I walk outside the hospital and call my dad, updating him. He and my mom are on their way to the hospital, but I tell him it’s pointless to come up here when she’s asleep and it’s all a waiting game. He reluctantly agrees and tells me to keep him updated.

Needing to get some air, I take a walk down the sidewalk and around the back of the hospital. I’ve never gone this way, but I know where it leads to. I’ve only been here once, twelve years ago, but I’ll never forget it. I should’ve come more often, but I couldn’t do it. Couldn’t look at the tombstone. Face what I caused.

I walk down the pathway to the cemetery, and once I’m inside, walk along the grass rows until I get to the one I’m looking for.

Baby Romero is the name on the tombstone since we never agreed on a name. The dates are the same, because she was declared dead before she was even born. The stone is a little dirty, but the grass around the area is cut neatly. There are fresh flowers in the holder, and I wonder if that’s done from the cemetery or if someone else did that. Until I look over at the tombstone next to my daughter’s and spot a woman kneeling in front of it. The same colored flowers in the holder. I haven’t seen the woman since the day I buried my daughter,but here she is, at the same time as me.

I don’t even know why I’m here. Maybe to remind myself of what happens to the people who are too close to me. Twelve years later, and another person I love is in the hospital, once again because of me. At what point do I realize I’m not meant to have some bullshit happily ever after? Everything and everyone I touch are tainted by my choices, my actions. Kelsi was too sweet, too kind, too good. I considered running after her when she left, but decided against it. I kept an eye on her from afar, made sure she was taken care of financially. She’s now married to a real estate broker and has two kids. She’s happy and safe.

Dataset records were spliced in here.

(** * The model-class visitor of the Swagger plugin

    A shallow embedding of [src/lib/plugin/visitors/model-class.visitor.ts]:
    the resolution of one property declaration into its metadata record
    ([createDecoratorObjectLiteralExpr] and the resolvers it merges) and the
    class scan that collects the records (the visitors of [visit] on a class
    declaration, [inspectPropertyDeclaration], [addClassMetadata],
    [addMetadataFactory]).

    The TypeScript compiler API and the helpers of [../utils/ast-utils] and
    [../utils/plugin-utils] are not part of the embedded file.  The type
    checker and the helpers that consult it are parameters of the development
    (records [TypeChecker] and [Utils]); each of them may raise, which the
    [Exc] monad records. *)

From stdpp Require Import base option list strings gmap.

Local Open Scope string_scope.
Local Open Scope list_scope.

(** ** Exceptions *)

(** A JavaScript computation either returns a value or throws.  The visitor
    never inspects the thrown value, so [Throw] carries none. *)
Inductive Exc (A : Type) : Type :=
| Throw
| Return (a : A).
Arguments Throw {A}.
Arguments Return {A} a.

#[global] Instance Exc_ret : MRet Exc := @Return.
#[global] Instance Exc_bind : MBind Exc := fun A B f m =>
  match m with
  | Throw => Throw
  | Return a => f a
  end.

(** [try { body } catch (err) { handler }] *)
Definition tryCatch {A : Type} (body : Exc A) (handler : Exc A) : Exc A :=
  match body with
  | Throw => handler
  | Return a => Return a
  end.

(** ** Syntax trees *)

#[local] Set Warnings "-register-all".

(** The expressions the visitor builds or copies.  The two type assertions
    of TypeScript are apart: [AsExpression] is [expression as T]
    ([ts.isAsExpression]) and [TypeAssertionExpression] is [<T>expression].
    [SourceExpression] stands for any other expression of the source file
    the visitor copies verbatim. *)
Inductive Expression : Type :=
| Identifier (text : string)
| StringLiteral (text : string)
| TrueKeyword
| FalseKeyword
| AsExpression (expression : Expression) (typeText : string)
| TypeAssertionExpression (typeText : string) (expression : Expression)
| ArrayLiteralExpression (elements : list Expression)
| ParenthesizedExpression (expression : Expression)
| ArrowFunction (body : Expression)
| ObjectLiteralExpression (properties : list (string * Expression))
| SourceExpression (text : string).

(** [factory.createPropertyAssignment(name, initializer)] *)
Definition PropertyAssignment : Type := string * Expression.
Definition createPropertyAssignment (name : string) (initializer : Expression)
  : PropertyAssignment := (name, initializer).

(** The keys of a list of assignments, in order. *)
Definition keys (properties : list PropertyAssignment) : list string :=
  properties.*1.

(** A decorator [@Name(arg, ...)]. *)
Record Decorator : Type := mkDecorator {
  decoratorName : string;
  decoratorArguments : list Expression
}.

Inductive Modifier : Type :=
| StaticKeyword
| ReadonlyKeyword
| PublicKeyword
| PrivateKeyword
| ProtectedKeyword
| AbstractKeyword
| DeclareKeyword.

Inductive PropertyNameKind : Type :=
| IdentifierName
| StringLiteralName
| NumericLiteralName
| ComputedPropertyName
| PrivateIdentifierName.

(** A property name with its kind and its text ([getText()]). *)
Record PropertyName : Type := mkPropertyName {
  nameKind : PropertyNameKind;
  nameText : string
}.

(** What [ts.PropertyDeclaration] and [ts.PropertySignature] share; [T] is the
    type of type nodes.  An absent [decorators] or [modifiers] array is the
    empty list. *)
Record PropertyNode (T : Type) : Type := mkProperty {
  decorators : list Decorator;
  modifiers : list Modifier;
  name : option PropertyName;
  questionToken : bool;
  type : option T;
  initializer : option Expression
}.
Arguments mkProperty {T}.
Arguments decorators {T}.
Arguments modifiers {T}.
Arguments name {T}.
Arguments questionToken {T}.
Arguments type {T}.
Arguments initializer {T}.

Nevaeh deserves so much better than what I can give her. Will it always be like this? Even with my dad and me going legit? Will we always have to look over our shoulders, protect our loved ones from potential harm?

The woman sobs and places her hand against the stone, then she stands, and her eyes meet mine. “Ethan,” she breathes.

“Susan.” And it hits me… twelve years ago. She was the woman who comforted me. The woman who lost her baby. I knew I recognized her, but I couldn’t place from where. That day in the cemetery, I was so out of it. I had just lost Kelsi and our daughter. All I could remember was the woman who comforted me, but now that I see her standing in front of the grave, it’s obvious.

“I was eighteen years old,” she says, her eyes filled with unshed emotion. “I had a one-night stand and got pregnant.” She nods toward the stone. “My mother was so ashamed, she sent me away. Eight months later, I gave birth to the most beautiful little girl, and three weeks later, she died. She was born with a brain defect and thedoctors said they had to operate. She never woke up.”

She hiccups through a sob and I pull her into my arms, comforting her the same way she did for me all those years ago. “I’m so sorry.” Now everything Nevaeh has told me makes sense.

“My mother told me it was God’s way of punishing me for my sins.”